● WHAT TO PRODUCE
When you reach the line containing "by rewrite Hs." in the records below, start copying exactly, and stop once you have copied the line containing "destruct (decide (k".

═══ STORED DATA ═══

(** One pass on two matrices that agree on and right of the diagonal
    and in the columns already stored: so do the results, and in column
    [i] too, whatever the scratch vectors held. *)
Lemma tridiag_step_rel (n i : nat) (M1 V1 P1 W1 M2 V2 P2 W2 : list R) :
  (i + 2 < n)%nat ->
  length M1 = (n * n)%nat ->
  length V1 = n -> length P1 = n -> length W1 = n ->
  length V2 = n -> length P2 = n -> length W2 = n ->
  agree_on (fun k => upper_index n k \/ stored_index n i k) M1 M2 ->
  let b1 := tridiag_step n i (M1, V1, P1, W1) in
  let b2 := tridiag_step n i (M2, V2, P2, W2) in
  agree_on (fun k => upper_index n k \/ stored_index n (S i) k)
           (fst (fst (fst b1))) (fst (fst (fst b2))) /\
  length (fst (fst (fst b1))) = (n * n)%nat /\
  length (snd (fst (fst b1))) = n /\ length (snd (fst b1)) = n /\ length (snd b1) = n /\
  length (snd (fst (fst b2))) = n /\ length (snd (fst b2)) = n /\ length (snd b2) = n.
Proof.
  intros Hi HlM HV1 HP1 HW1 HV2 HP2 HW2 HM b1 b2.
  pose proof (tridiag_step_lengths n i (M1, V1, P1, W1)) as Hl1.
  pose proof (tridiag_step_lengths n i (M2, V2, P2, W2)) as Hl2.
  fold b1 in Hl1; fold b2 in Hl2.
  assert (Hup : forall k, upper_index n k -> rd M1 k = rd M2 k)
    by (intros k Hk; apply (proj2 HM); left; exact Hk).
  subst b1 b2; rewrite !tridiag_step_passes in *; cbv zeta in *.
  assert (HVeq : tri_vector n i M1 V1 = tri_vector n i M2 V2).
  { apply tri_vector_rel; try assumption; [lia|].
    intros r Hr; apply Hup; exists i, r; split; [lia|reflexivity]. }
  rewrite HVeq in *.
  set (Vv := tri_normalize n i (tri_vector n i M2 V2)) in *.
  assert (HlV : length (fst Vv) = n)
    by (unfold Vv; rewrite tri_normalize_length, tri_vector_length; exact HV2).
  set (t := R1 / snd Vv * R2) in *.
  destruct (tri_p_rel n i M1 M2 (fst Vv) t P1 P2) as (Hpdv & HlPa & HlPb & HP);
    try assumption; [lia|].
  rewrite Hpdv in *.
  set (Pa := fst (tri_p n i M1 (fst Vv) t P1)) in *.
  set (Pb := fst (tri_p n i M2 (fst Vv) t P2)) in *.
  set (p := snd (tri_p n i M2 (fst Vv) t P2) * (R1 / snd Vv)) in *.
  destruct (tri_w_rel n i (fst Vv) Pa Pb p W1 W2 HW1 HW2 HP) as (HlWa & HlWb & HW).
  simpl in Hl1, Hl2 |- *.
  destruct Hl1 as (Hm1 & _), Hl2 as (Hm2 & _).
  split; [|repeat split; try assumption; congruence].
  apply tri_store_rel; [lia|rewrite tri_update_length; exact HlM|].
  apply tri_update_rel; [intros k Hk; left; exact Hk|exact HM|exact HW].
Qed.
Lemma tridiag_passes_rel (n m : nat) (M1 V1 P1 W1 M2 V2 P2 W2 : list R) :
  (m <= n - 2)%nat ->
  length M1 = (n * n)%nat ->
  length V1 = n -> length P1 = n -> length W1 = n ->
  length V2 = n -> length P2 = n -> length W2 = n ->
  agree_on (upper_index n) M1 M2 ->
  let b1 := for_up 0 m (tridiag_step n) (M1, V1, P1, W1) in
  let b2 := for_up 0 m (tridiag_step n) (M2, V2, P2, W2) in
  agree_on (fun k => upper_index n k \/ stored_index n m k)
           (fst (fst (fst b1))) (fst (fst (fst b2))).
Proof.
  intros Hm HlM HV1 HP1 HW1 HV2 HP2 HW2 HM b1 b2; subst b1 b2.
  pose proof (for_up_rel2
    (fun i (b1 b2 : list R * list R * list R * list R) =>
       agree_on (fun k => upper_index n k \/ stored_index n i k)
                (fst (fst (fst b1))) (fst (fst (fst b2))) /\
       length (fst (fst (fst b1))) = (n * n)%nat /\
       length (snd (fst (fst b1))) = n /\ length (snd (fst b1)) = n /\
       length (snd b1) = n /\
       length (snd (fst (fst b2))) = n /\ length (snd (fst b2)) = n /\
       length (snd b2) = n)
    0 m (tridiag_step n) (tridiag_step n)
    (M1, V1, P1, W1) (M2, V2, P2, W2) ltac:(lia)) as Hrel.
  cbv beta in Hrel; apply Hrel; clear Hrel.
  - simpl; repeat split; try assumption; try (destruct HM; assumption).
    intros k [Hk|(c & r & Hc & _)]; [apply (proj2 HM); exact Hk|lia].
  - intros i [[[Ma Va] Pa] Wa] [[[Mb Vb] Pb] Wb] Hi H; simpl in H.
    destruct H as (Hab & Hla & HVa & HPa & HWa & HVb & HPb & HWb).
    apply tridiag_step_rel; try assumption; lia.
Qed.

═══
═══ STORED DATA ═══

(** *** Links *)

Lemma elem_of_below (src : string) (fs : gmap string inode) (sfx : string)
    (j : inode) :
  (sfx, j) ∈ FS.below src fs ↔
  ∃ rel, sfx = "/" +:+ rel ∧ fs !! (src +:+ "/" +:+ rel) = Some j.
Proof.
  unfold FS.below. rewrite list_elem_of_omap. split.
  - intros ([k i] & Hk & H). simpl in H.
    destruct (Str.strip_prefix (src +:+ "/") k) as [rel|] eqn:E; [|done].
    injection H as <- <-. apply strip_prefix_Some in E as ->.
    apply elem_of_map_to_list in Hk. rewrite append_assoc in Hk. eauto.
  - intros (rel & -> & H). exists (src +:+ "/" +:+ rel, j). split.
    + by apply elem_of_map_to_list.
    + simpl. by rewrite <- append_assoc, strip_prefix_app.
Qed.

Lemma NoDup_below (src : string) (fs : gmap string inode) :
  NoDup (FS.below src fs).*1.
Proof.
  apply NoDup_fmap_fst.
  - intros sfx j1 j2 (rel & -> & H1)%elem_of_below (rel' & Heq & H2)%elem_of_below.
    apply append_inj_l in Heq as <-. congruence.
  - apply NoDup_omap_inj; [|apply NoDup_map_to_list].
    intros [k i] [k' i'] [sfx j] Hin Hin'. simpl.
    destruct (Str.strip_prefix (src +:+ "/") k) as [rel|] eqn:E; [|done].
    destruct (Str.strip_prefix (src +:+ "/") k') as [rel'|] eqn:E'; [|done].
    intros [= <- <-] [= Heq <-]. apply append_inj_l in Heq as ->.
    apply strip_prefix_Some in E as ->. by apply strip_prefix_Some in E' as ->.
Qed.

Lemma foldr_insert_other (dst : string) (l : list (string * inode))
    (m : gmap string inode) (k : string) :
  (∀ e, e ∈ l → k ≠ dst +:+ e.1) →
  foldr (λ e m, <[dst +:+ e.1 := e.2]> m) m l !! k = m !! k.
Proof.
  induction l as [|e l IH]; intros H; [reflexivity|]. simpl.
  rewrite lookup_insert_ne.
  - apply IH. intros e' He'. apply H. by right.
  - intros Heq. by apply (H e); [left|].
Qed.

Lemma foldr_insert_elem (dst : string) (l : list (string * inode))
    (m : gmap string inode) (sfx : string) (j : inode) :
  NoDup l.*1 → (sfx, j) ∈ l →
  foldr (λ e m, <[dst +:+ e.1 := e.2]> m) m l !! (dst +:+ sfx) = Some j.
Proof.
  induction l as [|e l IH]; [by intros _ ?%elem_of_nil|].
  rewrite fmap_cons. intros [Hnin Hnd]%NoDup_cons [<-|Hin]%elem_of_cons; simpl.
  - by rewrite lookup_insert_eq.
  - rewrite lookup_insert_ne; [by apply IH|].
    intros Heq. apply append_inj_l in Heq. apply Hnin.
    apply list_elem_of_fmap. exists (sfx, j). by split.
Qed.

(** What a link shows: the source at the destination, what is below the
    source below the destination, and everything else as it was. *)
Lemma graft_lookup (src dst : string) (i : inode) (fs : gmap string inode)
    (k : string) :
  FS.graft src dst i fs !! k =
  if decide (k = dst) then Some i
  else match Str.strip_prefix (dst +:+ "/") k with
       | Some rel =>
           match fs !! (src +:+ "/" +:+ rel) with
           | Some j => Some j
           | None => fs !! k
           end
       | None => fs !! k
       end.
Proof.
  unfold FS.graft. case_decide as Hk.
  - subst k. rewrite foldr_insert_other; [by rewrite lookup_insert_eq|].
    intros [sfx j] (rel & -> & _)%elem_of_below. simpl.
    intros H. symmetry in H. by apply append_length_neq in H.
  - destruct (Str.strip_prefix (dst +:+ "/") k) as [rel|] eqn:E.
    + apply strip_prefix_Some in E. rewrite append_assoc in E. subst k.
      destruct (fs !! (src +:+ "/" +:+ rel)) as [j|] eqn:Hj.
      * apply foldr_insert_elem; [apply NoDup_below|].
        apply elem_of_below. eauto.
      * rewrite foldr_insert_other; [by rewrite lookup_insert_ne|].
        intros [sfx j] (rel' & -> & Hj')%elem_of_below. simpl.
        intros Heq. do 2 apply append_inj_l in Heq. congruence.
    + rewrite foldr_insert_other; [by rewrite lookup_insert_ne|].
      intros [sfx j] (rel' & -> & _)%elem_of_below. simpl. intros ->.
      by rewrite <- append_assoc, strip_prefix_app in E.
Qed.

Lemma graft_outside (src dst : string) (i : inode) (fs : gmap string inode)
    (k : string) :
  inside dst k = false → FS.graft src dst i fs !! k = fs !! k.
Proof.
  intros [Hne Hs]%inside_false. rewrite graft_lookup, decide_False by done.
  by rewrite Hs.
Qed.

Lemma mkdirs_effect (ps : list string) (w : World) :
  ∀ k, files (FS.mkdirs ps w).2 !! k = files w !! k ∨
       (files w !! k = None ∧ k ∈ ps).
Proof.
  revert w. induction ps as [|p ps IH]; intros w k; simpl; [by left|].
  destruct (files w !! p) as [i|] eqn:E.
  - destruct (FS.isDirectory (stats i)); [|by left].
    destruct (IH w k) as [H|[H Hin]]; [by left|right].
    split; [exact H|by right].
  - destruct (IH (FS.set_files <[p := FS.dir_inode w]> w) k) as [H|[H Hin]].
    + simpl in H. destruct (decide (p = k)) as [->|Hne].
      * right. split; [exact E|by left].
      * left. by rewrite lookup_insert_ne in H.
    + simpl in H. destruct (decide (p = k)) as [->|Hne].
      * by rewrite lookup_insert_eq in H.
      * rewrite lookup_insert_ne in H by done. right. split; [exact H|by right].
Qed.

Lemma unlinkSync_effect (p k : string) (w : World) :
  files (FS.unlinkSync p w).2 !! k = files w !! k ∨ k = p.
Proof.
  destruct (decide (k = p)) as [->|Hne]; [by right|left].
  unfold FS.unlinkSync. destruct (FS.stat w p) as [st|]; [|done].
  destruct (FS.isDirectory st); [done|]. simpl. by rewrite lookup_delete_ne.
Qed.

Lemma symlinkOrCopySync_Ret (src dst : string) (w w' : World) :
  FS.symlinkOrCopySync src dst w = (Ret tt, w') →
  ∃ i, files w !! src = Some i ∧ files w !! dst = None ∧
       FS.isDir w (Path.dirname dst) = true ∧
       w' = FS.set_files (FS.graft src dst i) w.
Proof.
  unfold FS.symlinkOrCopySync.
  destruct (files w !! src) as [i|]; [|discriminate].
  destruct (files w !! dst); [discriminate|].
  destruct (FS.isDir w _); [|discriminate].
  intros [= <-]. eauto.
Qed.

═══
═══ STORED DATA ═══

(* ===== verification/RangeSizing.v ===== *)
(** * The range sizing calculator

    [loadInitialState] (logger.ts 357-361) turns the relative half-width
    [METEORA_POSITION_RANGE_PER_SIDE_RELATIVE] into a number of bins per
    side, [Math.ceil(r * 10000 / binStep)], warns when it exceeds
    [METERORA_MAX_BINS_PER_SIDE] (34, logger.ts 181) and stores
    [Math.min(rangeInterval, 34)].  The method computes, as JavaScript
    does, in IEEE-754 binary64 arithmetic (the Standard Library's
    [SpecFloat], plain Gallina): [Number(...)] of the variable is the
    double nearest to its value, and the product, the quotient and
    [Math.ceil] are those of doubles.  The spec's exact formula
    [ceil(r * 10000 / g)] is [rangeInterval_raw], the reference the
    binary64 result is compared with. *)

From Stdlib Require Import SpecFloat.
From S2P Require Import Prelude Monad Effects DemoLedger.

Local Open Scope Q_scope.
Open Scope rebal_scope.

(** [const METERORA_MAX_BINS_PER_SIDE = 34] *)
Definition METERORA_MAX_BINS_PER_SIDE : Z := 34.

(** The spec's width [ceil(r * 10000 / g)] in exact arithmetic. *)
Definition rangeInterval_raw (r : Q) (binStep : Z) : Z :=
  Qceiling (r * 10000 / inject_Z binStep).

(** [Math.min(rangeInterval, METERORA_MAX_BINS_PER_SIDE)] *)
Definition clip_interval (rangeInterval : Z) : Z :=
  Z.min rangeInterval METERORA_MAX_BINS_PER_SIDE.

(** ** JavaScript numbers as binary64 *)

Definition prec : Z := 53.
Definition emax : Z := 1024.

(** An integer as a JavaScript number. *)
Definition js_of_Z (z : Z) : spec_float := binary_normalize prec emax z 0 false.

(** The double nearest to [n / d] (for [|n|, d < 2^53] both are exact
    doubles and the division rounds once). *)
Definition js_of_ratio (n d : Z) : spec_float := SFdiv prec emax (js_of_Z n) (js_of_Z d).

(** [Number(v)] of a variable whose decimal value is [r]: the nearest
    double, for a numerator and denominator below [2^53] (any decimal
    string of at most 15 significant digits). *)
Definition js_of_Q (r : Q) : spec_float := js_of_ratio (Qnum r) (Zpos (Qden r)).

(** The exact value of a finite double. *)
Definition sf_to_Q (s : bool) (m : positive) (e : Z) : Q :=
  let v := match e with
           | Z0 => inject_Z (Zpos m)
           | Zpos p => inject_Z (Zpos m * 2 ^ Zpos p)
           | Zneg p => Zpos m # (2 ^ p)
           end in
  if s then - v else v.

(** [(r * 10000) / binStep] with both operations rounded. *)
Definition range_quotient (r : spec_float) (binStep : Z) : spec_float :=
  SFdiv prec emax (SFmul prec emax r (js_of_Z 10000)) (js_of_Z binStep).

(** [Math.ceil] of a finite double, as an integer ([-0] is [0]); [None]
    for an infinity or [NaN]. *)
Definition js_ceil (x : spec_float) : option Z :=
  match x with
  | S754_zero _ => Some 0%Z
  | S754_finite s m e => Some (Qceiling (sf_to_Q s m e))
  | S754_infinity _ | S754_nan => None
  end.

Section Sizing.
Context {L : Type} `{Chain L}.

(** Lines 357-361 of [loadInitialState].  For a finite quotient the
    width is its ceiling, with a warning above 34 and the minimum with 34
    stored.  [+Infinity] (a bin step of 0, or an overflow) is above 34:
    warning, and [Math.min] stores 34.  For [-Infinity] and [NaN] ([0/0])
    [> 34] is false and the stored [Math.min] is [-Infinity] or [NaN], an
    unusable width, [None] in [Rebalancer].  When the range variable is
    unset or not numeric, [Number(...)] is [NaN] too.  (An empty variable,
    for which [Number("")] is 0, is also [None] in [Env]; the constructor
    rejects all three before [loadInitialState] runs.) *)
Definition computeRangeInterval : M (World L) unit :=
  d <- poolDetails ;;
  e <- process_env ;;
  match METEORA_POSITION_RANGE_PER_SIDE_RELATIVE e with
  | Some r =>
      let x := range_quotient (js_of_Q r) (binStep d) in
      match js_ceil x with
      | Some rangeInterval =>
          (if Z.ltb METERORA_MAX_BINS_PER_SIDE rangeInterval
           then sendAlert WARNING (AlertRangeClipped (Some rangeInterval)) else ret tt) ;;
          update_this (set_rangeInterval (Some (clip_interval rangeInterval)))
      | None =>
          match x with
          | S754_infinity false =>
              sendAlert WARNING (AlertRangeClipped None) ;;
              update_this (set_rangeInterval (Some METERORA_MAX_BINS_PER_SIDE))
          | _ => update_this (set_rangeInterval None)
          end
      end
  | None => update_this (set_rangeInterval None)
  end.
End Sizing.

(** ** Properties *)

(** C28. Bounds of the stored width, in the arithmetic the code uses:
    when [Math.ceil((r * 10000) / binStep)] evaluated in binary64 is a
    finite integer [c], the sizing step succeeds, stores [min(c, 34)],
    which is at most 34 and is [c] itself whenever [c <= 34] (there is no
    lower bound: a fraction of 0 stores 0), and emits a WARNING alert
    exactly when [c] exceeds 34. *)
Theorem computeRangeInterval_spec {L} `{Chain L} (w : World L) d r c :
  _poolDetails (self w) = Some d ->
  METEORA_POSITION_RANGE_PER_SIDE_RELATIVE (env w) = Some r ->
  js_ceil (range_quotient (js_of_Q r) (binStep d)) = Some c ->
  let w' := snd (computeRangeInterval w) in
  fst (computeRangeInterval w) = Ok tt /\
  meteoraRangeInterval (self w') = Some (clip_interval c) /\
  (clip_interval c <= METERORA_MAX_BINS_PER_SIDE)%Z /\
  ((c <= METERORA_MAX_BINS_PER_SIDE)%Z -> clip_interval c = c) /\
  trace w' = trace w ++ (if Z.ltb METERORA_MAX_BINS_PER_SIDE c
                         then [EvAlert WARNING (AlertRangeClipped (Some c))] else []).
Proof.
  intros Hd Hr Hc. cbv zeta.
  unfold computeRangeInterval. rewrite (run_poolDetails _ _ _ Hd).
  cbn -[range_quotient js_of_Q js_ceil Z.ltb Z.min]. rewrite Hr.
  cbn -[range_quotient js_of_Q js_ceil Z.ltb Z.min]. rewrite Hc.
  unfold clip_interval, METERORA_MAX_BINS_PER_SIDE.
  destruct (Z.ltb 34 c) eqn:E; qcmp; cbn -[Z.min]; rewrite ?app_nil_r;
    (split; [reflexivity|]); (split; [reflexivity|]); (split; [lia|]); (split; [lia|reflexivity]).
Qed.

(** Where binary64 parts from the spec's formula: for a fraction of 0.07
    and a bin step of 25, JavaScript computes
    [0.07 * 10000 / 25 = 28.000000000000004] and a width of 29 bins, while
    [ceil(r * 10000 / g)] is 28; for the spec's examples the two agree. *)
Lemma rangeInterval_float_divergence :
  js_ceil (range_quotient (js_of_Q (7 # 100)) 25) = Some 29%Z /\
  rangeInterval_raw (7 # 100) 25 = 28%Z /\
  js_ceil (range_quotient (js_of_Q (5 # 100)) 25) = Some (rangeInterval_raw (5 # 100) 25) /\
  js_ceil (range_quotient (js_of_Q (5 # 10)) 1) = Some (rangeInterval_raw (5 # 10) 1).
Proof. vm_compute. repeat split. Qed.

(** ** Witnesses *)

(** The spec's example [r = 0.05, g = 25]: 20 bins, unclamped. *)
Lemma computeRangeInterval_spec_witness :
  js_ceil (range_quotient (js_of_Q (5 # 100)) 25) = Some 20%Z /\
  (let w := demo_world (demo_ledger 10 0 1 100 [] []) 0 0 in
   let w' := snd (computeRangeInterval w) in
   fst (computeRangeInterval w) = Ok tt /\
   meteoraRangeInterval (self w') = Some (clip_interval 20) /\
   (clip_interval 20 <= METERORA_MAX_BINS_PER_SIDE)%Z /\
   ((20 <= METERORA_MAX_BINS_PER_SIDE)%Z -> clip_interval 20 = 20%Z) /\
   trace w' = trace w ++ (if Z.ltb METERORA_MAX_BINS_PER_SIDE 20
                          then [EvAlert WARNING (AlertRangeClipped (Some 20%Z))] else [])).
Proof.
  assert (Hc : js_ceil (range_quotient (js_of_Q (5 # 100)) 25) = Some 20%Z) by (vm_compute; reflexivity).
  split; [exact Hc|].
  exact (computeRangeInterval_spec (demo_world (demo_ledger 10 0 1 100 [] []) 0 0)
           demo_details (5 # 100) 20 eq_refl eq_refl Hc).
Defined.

═══

● ANSWER TO THIS TASK
  by rewrite Hs.
Qed.

Lemma mkdirs_effect (ps : list string) (w : World) :
  ∀ k, files (FS.mkdirs ps w).2 !! k = files w !! k ∨
       (files w !! k = None ∧ k ∈ ps).
Proof.
  revert w. induction ps as [|p ps IH]; intros w k; simpl; [by left|].
  destruct (files w !! p) as [i|] eqn:E.
  - destruct (FS.isDirectory (stats i)); [|by left].
    destruct (IH w k) as [H|[H Hin]]; [by left|right].
    split; [exact H|by right].
  - destruct (IH (FS.set_files <[p := FS.dir_inode w]> w) k) as [H|[H Hin]].
    + simpl in H. destruct (decide (p = k)) as [->|Hne].
      * right. split; [exact E|by left].
      * left. by rewrite lookup_insert_ne in H.
    + simpl in H. destruct (decide (p = k)) as [->|Hne].
      * by rewrite lookup_insert_eq in H.
      * rewrite lookup_insert_ne in H by done. right. split; [exact H|by right].
Qed.

Lemma unlinkSync_effect (p k : string) (w : World) :
  files (FS.unlinkSync p w).2 !! k = files w !! k ∨ k = p.
Proof.
  destruct (decide (k = p)) as [->|Hne]; [by right|left].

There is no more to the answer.